Viaje a un tiempo plural[53]
El ojo entra en el campo de estas imágenes (pequeñas, distribuidas al azar de una mesa o una vitrina) e instantáneamente se pasa del tiempo del reloj a un tiempo donde todo se da como simultáneo, lo mítico y lo histórico, y donde una metamorfosis elástica y continua desliza sus serpientes de mármol o de bronce de figura en figura.
El gran Lezama Lima mostró cómo los objetos de una vitrina cumplen misteriosas interacciones que los ligan, los conciertan o los destruyen; aquí, un pequeño universo de piezas nacidas de una sola madre (pero se siente la tentación de escribir Madre con clara referencia a la fuerza primordial, a la más arcaica gestación telúrica) tienden entre ellas un juego de vibraciones y una red de signos que sólo pueden darse fuera del tiempo usual. Para quien sabe ver, todo coexiste sin fractura y sin contradicción, simultáneamente se tiene acceso al mundo de Gilgamesh y del biscuit dieciochesco, a la coexistencia de arpías y Coatlicues y pebeteros corintios y esfinges y terracotas libertinas y Tanit y Gudea y sirenas y lo cellinesco y zoomorfías precolombinas y afrontados genios babilónicos bajo una luz de Ishtar. Pero ésta no es una enumeración de referencias míticas o estéticas sino la única manera posible de concitar y de transmitir esa simultaneidad atemporal que Virginia Silva extrae de la arcilla con la liviana imposición de sus manos que saben más que ella, más que nosotros.

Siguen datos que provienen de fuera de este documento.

Lemma map_sum_insert_None f m k v :
  m !! k = None → map_sum f (<[k:=v]> m) = f v + map_sum f m.
Proof.
  intros Hk. unfold map_sum.
  rewrite (map_fold_insert_L (λ _ v acc, f v + acc)); [done|intros; lia|done].
Qed.

(** Replacing an entry exchanges its contribution. *)
Lemma map_sum_insert_Some f m k v v' :
  m !! k = Some v → map_sum f (<[k:=v']> m) + f v = map_sum f m + f v'.
Proof.
  intros Hk. rewrite <-(insert_delete_id m k v) at 2 by done.
  rewrite <-insert_delete_eq.
  rewrite !map_sum_insert_None by apply lookup_delete_eq. lia.
Qed.

(** An entry-wise balance between three quantities carries over to the sums. *)
Lemma map_sum_imap_balance f g (h : K → V → V) m :
  (∀ k v, m !! k = Some v → f (h k v) + g v = f v) →
  map_sum f (map_imap (λ k v, Some (h k v)) m) + map_sum g m = map_sum f m.
Proof.
  induction m as [|k v m Hk IH] using map_ind; intros Hb.
  { by rewrite map_imap_empty, !map_sum_empty. }
  rewrite (map_imap_insert_Some _ _ _ _ (h k v)) by done.
  rewrite !map_sum_insert_None by (try done; by rewrite map_lookup_imap, Hk).
  specialize (Hb k v) as Hkv. rewrite lookup_insert_eq in Hkv.
  specialize (Hkv eq_refl). rewrite <-IH; [lia|].
  intros k' v' Hv'. apply Hb. by rewrite lookup_insert_ne by congruence.
Qed.

Lemma map_sum_le_lookup f m k v : m !! k = Some v → f v ≤ map_sum f m.
Proof.
  intros Hk. rewrite <-(insert_delete_id m k v) by done.
  rewrite map_sum_insert_None by apply lookup_delete_eq. lia.
Qed.

Lemma map_sum_zero f m : map_sum f m = 0 ↔ ∀ k v, m !! k = Some v → f v = 0.
Proof.
  split.
  - intros H0 k v Hv. pose proof (map_sum_le_lookup f m k v Hv). lia.
  - induction m as [|k v m Hk IH] using map_ind; intros Hall.
    { apply map_sum_empty. }
    rewrite map_sum_insert_None by done.
    rewrite (Hall k v) by apply lookup_insert_eq.
    apply IH. intros k' v' Hv'. apply (Hall k').
    by rewrite lookup_insert_ne by congruence.
Qed.

Lemma map_sum_list f m : map_sum f m = sum_list (f <$> (map_to_list m).*2).
Proof.
  unfold map_sum. rewrite map_fold_foldr.
  induction (map_to_list m) as [|[k v] l IH]; simpl; [done|]. by rewrite IH.
Qed.
End map_sum.

(** ** Totals of [N] quantities over maps *)

Definition map_total `{Countable K} {V} (w : V → N) (m : gmap K V) : N :=
  N.of_nat (map_sum (λ v, N.to_nat (w v)) m).

Section map_total.
Context `{Countable K} {V : Type} (w : V → N).
Implicit Types m : gmap K V.

Lemma map_total_empty : map_total w (∅ : gmap K V) = 0%N.
Proof. unfold map_total. by rewrite map_sum_empty. Qed.

Lemma map_total_insert_None m k v :
  m !! k = None → map_total w (<[k:=v]> m) = (w v + map_total w m)%N.
Proof. intros Hk. unfold map_total. rewrite map_sum_insert_None by done. lia. Qed.

Lemma map_total_delete m k v :
  m !! k = Some v → (map_total w (delete k m) + w v)%N = map_total w m.
Proof.
  intros Hk. rewrite <-(insert_delete_id m k v) at 2 by done.
  rewrite map_total_insert_None by apply lookup_delete_eq. lia.
Qed.

Lemma map_total_insert_Some m k v v' :
  m !! k = Some v → (map_total w (<[k:=v']> m) + w v)%N = (map_total w m + w v')%N.
Proof.
  intros Hk. rewrite <-insert_delete_eq, map_total_insert_None by apply lookup_delete_eq.
  pose proof (map_total_delete m k v Hk). lia.
Qed.

Lemma map_total_lookup m k v : m !! k = Some v → (w v ≤ map_total w m)%N.
Proof. intros Hk. pose proof (map_total_delete m k v Hk). lia. Qed.
Definition next_assignment_for (worker_id : WorkerId) (now_ms : N) (c : Coordinator)
    : result (option CoordinatorMessage) * Coordinator :=
  propagate c1 := advance_time now_ms c keeping c in
  propagate worker := ok_or (workers c1 !! worker_id)
    (coordinator_error ("unregistered worker " +:+ worker_text worker_id +:+
       " requested an assignment")) keeping c1 in
  if negb (alive worker) || (available_slots worker =? 0)%N then (Ok None, c1)
  else assign_to_worker worker_id now_ms c1.

(** ** Cancellation *)

Definition cancel_partition (p : PartitionRuntime) : PartitionRuntime :=
  match p with
  | Active task worker_id lease _ => Cancelling task worker_id lease
  | Succeeded _ _ => p
  | _ => PartitionCancelled
  end.

Definition cancel_stage (query_id : QueryId) (key : StageKey) (stage : StageRuntime)
    : StageRuntime :=
  if decide (key.1 = query_id)
  then MkStageRuntime (plan stage) (cancel_partition <$> partitions stage)
  else stage.

Definition cancel_query (query_id : QueryId) (reason : string) (c : Coordinator)
    : result CoordinatorMessage * Coordinator :=
  let message := CancelQuery PROTOCOL_VERSION query_id reason in
  propagate _ := CoordinatorMessage_validate message keeping c in
  if negb (query_registered c query_id) then (Err (query_not_found query_id), c)
  else match cancelled_queries c !! query_id with
  | Some existing_reason =>
      if decide (existing_reason = reason) then (Ok message, c)
      else (Err (coordinator_error ("query " +:+ query_text query_id +:+
              " was already cancelled for a different reason")), c)
  | None =>
      (Ok message,
       with_cancelled
         (with_stages c (map_imap (λ k s, Some (cancel_stage query_id k s)) (stages c)))
         (<[query_id := reason]> (cancelled_queries c)))
  end.
End transitions.
Record stage_wf (c : Coordinator) (key : StageKey) (st : StageRuntime) : Prop := {
  sw_key : (sp_query_id (plan st), sp_stage_id (plan st)) = key;
  sw_valid : valid_stage (plan st);
  sw_length : length (partitions st) = N.to_nat (sp_partition_count (plan st));
  sw_max : (sp_partition_count (plan st) ≤ max_stage_partitions (config c))%N;
  sw_deps : ∀ d, d ∈ sp_input_stages (plan st) →
    ∃ up, stages c !! (key.1, d) = Some up ∧
      (sp_partitioned_input (plan st) = true →
       he_partition_count <$> sp_output_exchange (plan up)
         = Some (sp_partition_count (plan st)));
}.

Definition part_wf (c : Coordinator) (key : StageKey) (i : nat) (p : PartitionRuntime) : Prop :=
  let max := max_task_attempts (config c) in
  match p with
  | Pending n => (n < max)%N ∧ cancelled_queries c !! key.1 = None
  | Active t w l _ =>
      names_partition key i t ∧ (ta_attempt t < max)%N ∧ lease_for w l ∧
      is_Some (workers c !! w) ∧ cancelled_queries c !! key.1 = None
  | Cancelling t w l =>
      names_partition key i t ∧ (ta_attempt t < max)%N ∧ lease_for w l ∧
      is_Some (workers c !! w) ∧ is_Some (cancelled_queries c !! key.1)
  | Succeeded t blocks =>
      names_partition key i t ∧ (ta_attempt t < max)%N ∧
      Forall (λ b, ShuffleBlock_validate b = Ok tt ∧ sb_producer b = t) blocks ∧
      (∀ st, stages c !! key = Some st →
         exchange_mismatch (plan st) (TaskSucceeded 0 blocks) = false)
  | Failed a _ _ => (a < max)%N ∧ cancelled_queries c !! key.1 = None
  | PartitionCancelled => True
  end.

En ese múltiple circuito de fuerzas donde todo es o puede ser mandrágora, gorgona, hermafrodita, rito fálico, hierogamia y por qué no epifanía, nada se da en un solo plano, y la multiplicidad de las esencias se expresa en muchas de sus esculturas como incitación a acercarse y tocar; entonces se descubre que esas piezas no empezaban ni terminaban en su contorno visual sino que lo táctil está ahí para abrir una segunda compuerta. Ligera presión, levísimo empuje de los dedos, y lo monolítico se descompone en caja de Pandora, una cabeza se divide para mostrar su moviente cerebro de frutas diminutas o de temblorosos cangrejos, un sector se separa del resto para recomponerse en un orden que altera el conjunto y lo vuelve interrogación permanente. Se diría que la naturaleza se interroga allí sobre su persistente monotonía, y busca a través del arte algo más que la imitación que le sospechara Oscar Wilde, una renovación capaz de arrancarnos de la rutina genética. Todo es allí reemplazo, completación y apertura hacia nuevas constelaciones morfológicas; por debajo, entrelazándose, surgiendo como constantes que de alguna manera ordenan y codifican esa libertad que nada tiene que ver con el desenfreno, las imágenes arquetípicas se repiten: la serpiente, el acoplamiento cósmico y humano, el ramo de frutas, la joya y el cráneo vacío y desollado. Hay como una lucha interminable entre lo que el hombre histórico acata y teme, y la metamorfosis que le propone el salto al delirio y a la irrepetible creación. A semejanza de los bestiarios de oro que se esconden en un museo poco visitado de San José en Costa Rica, otros dioses juegan con otras creaciones; sin sospecharlo acaso, Virginia Silva continúa de este lado del mar una tarea secreta e infinita.
Algunas de sus criaturas parecen incluso sospecharlo en su propia presencia plástica; pienso en esa hermosa adolescente que emerge de una plataforma sostenida por un animal de las profundidades ctónicas, y que escucha los rumores que emanan de dos caracolas o dos audífonos. Atenta a lo que le llega como un murmullo marino o celeste, no parece ver esa mano innominable que yergue ante ella el libro de la civilización y la cultura, y tampoco la otra cuyo dedo busca su clítoris para iniciar en ella el placer que la exaltará hacia sí misma y le dará la clave de todo lo demás.
Casi siempre la crítica de arte consiste en centrar en la obra la interrogación y el análisis. Prefiero lo contrario, la crítica que la obra ejerce en mí como espectador, su provocación, el juego de espejos mentales y libidinales que suscita, la apertura a pasajes muchas veces vertiginosos que la ligan y me ligan a los arquetipos, a ese tiempo fuera del tiempo donde coexisten y laten la pulsiones profundas de lo humano. El microcosmos de Virginia Silva es un potenciador, un proyector hacia ese tiempo; de él vuelvo con la bella fatiga que sigue al amor y a los viajes, a todo lo que nos excentra para impulsarnos hacia el Centro.